Verified that jobs are distributed on both instances and startup delay is set as 30 in Apache sling job manager.

Is there are other configuration need to be changed to run the job atleast within 30 - 40 seconds ?

Is there any way to debug this issue ?

This post is no longer active and is closed to new replies. Need help? Start a new post to ask your question.

Gaurav-Behl

Level 10

Are the jobs created using default queue or custom queue?

sankar_ramanp36

Jobs created using custom queue(/test/jobs/creation)

Gaurav-Behl

Level 10

Could you check if type of queue or any other configuration is reason for mentioned behavior? Could you share more details about it?

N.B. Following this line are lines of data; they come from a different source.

(* ===== verification/Writer.v ===== *)
(** The [writer] utility ([finder-app/writer.c]).

    [WriterSys] is what the system decides: whether a file can be opened for writing, and
    how much of a text a file takes. The state is the files' contents and the lines logged. *)

From S2P Require Import Prelude CMonad.
Local Open Scope Z_scope.
Local Open Scope cmonad_scope.

Class WriterSys := {
  fs_openable : bytes -> bool;
  fs_room : bytes -> nat;
}.

Inductive priority := LOG_ERR | LOG_DEBUG.
Record wstate := WState { w_files : gmap bytes bytes; w_open : gset bytes; w_log : list (priority * list bytes) }.

Section writer.
Context {W : WriterSys}.

Definition syslog (p : priority) (args : list bytes) : M wstate unit :=
  mmodify (fun s => WState (w_files s) (w_open s) ((p, args) :: w_log s)).
(** [fopen(path, "w")] creates the file or empties it. *)
Definition fopen_w (path : bytes) : M wstate bool :=
  if fs_openable path then
    mmodify (fun s => WState (<[path := []]> (w_files s)) ({[path]} ∪ w_open s) (w_log s));; ret true
  else ret false.
(** [fprintf(fd, "%s", bs)] and the flush of [fclose]: the file takes what it has room for. *)
Definition fprintf_s (path bs : bytes) : M wstate Z :=
  mmodify (fun s => WState (<[path := default [] (w_files s !! path) ++ take (fs_room path) bs]> (w_files s))
                      (w_open s) (w_log s));;
  ret (if bool_decide (length bs <= fs_room path)%nat then zlen bs else -1).
Definition fclose_w (path : bytes) : M wstate unit :=
  mmodify (fun s => WState (w_files s) (w_open s ∖ {[path]}) (w_log s)).

(** [main]: the exit status. *)
Definition writer_main (argv : list bytes) : M wstate Z :=
  match argv with
  | [_; filestr; writestr] =>
      syslog LOG_DEBUG [writestr; filestr];;
      let! fd := fopen_w filestr in
      if negb fd then syslog LOG_ERR [filestr];; ret 1
      else
        let! written_bytes := fprintf_s filestr writestr in
        fclose_w filestr;;
        ret 0
  | _ => syslog LOG_ERR [];; ret 1
  end.
End writer.

(** C40: with two arguments and a file that can be opened the file holds what it had room for of the
    text, no other file changes, nothing stays open and the status is 0 even when the
    text did not fit; otherwise no file changes and the status is 1. *)
Theorem writer_main_correct (W : WriterSys) argv s :
  w_open s = ∅ ->
  exists r s', writer_main argv s = Done (r, s') /\ w_open s' = ∅ /\
    match argv with
    | [_; filestr; writestr] =>
        if fs_openable filestr then
          r = 0 /\ w_files s' = <[filestr := take (fs_room filestr) writestr]> (w_files s)
        else r = 1 /\ w_files s' = w_files s
    | _ => r = 1 /\ w_files s' = w_files s
    end.
Proof.
  intros Ho. destruct argv as [|a [|filestr [|writestr [|e argv]]]]; try by (do 2 eexists; split_and!).
  unfold writer_main, fopen_w. destruct (fs_openable filestr) eqn:Ef; [|by do 2 eexists; split_and!].
  do 2 eexists. split; [reflexivity|]. simpl. rewrite Ho, lookup_insert_eq, insert_insert_eq. simpl.
  split_and!; [set_solver|done|done].
Qed.

(** ** Witness: a disk with room for three characters *)

#[export] Instance sample_writersys : WriterSys := {| fs_openable path := true; fs_room path := 3%nat |}.

Lemma writer_main_correct_witness :
  exists r s', writer_main [str "writer"; str "f"; str "hello"] (WState ∅ ∅ []) = Done (r, s') /\ w_open s' = ∅ /\
    r = 0 /\ w_files s' = {[str "f" := str "hel"]}.
Proof.
  exact (writer_main_correct sample_writersys [str "writer"; str "f"; str "hello"] (WState ∅ ∅ []) eq_refl).
Defined.
(* ===== verification/Autotest.v ===== *)
(** The program and the test that check the course's test setup
    ([examples/autotest-validate] and [student-test/assignment1]). *)

From S2P Require Import Prelude Libc.

Definition git_username : bytes := str "akshita-bhasin".
Definition this_function_returns_true : bool := true.
Definition this_function_returns_false : bool := false.
Definition my_username : bytes := str "CiroDonnarumma89".

(** What [main] writes to its standard output. *)
Definition autotest_main : bytes :=
  str "this_function_returns_true returned " ++ (if this_function_returns_true then str "true" else str "false") ++ [NL] ++
  str "this_function_returns_false returned " ++ (if this_function_returns_false then str "true" else str "false") ++ [NL].

(** [malloc_username_from_conf_file] belongs to the test framework; the test passes if its
    string is the same as the program's. *)
Definition test_validate_my_username (malloc_username_from_conf_file : bytes) : bool :=
  bool_decide (my_username = malloc_username_from_conf_file).

(** The test does not look at [git_username], which is another name. *)
Lemma test_validate_other name : test_validate_my_username name = true -> name <> git_username.
Proof. unfold test_validate_my_username. intros <-%bool_decide_eq_true_1. by vm_compute. Qed.
(** * spec-compiler: the renderer-contract validator and the taste evaluator

    A shallow embedding of [src/utils/renderer-contract.ts] and
    [src/rules/taste/index.ts], with the report model of [src/types.ts],
    and the properties of the two evaluators that the specification states.

    Conventions of the embedding:
    - a JSON number is an integer-valued double, written as its value in
      [Z]; [Js.round53], [Js.sub] and [Js.Number_toString] are the rounding,
      the subtraction and the rendering of doubles on them;
    - a string is a [string]; a [Record<string, T>] is the [gmap string T]
      of its own properties, and [Js.get] is a property read, which also
      sees the members inherited from [Object.prototype];
    - an optional field ([f?: T], or a field the code reads with [?.] or
      tests against [undefined]) is an [option];
    - a JS [Set] is the list of its elements in insertion order;
    - a [for ... break] loop is a recursive function that returns the
      counterexample assigned just before the [break], if any;
    - an [async] function whose awaited file read may reject returns an
      [option]; the clock read by [new Date().toISOString()] is an argument. *)

From Stdlib Require Import ZArith String Ascii List Bool Lia.
From stdpp Require Import base option list gmap strings pretty.

Local Open Scope string_scope.
Local Open Scope Z_scope.
Local Open Scope list_scope.

(** ** The JavaScript built-ins the two evaluators use *)

Module Js.

(** A value of type [number | string]. *)
Inductive value : Type :=
| Num (n : Z)
| Str (s : string).

(** *** Numbers

    A number is an IEEE 754 double; the documents hold the integer-valued
    ones, each written as its value in [Z]. *)

(** The double nearest to an integer, ties to even: an integer of more
    than 53 bits keeps its 53 leading bits, rounded.  (The integers beyond
    the largest double, which round to [Infinity], are not modelled.) *)
Definition round53 (n : Z) : Z :=
  let a := Z.abs n in
  let bits := Z.log2 a + 1 in
  if bits <=? 53 then n
  else
    let e := bits - 53 in
    let q := Z.shiftr a e in
    let r := Z.land a (Z.ones e) in
    let half := Z.shiftl 1 (e - 1) in
    let rounded :=
      if r <? half then q
      else if half <? r then q + 1
      else if Z.even q then q else q + 1 in
    Z.sgn n * Z.shiftl rounded e.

you could also validate 'Apache Sling Job Queue Configuration' for your custom queue and validate thread pool size, maximum parallel jobs and priority configured.

refer -

Apache Sling :: Apache Sling Eventing and Job Handling

`queue.type`	The type of the queue: ORDERED, UNORDERED, TOPIC_ROUND_ROBIN
`queue.topics`	A list of topics processed by this queue. Either the concrete topic is specified or the topic string ends with /* or /. If a star is at the end all topics and sub topics match, with a dot only direct sub topics match.
`queue.maxparallel`	How many jobs can be processed in parallel? -1 for number of processors.
`queue.retries`	How often the job should be retried in case of failure (i.e. Job did not finish with succeeded or cancelled result). -1 for endless retries. In case of exceptions there is no retry.
`queue.retrydelay`	The waiting time in milliseconds between job retries.
`queue.priority`	The thread priority: NORM, MIN, or MAX

joerghoh

Adobe Employee

Sling Jobs in a cluster are transfered to the master through the repository. That means that there is at least a delay in synching repository data. You can easily test this if you add a single node on one instance and the immediately check on another cluster instance when this node appears (use CRXDE). In a cluster this can take some seconds.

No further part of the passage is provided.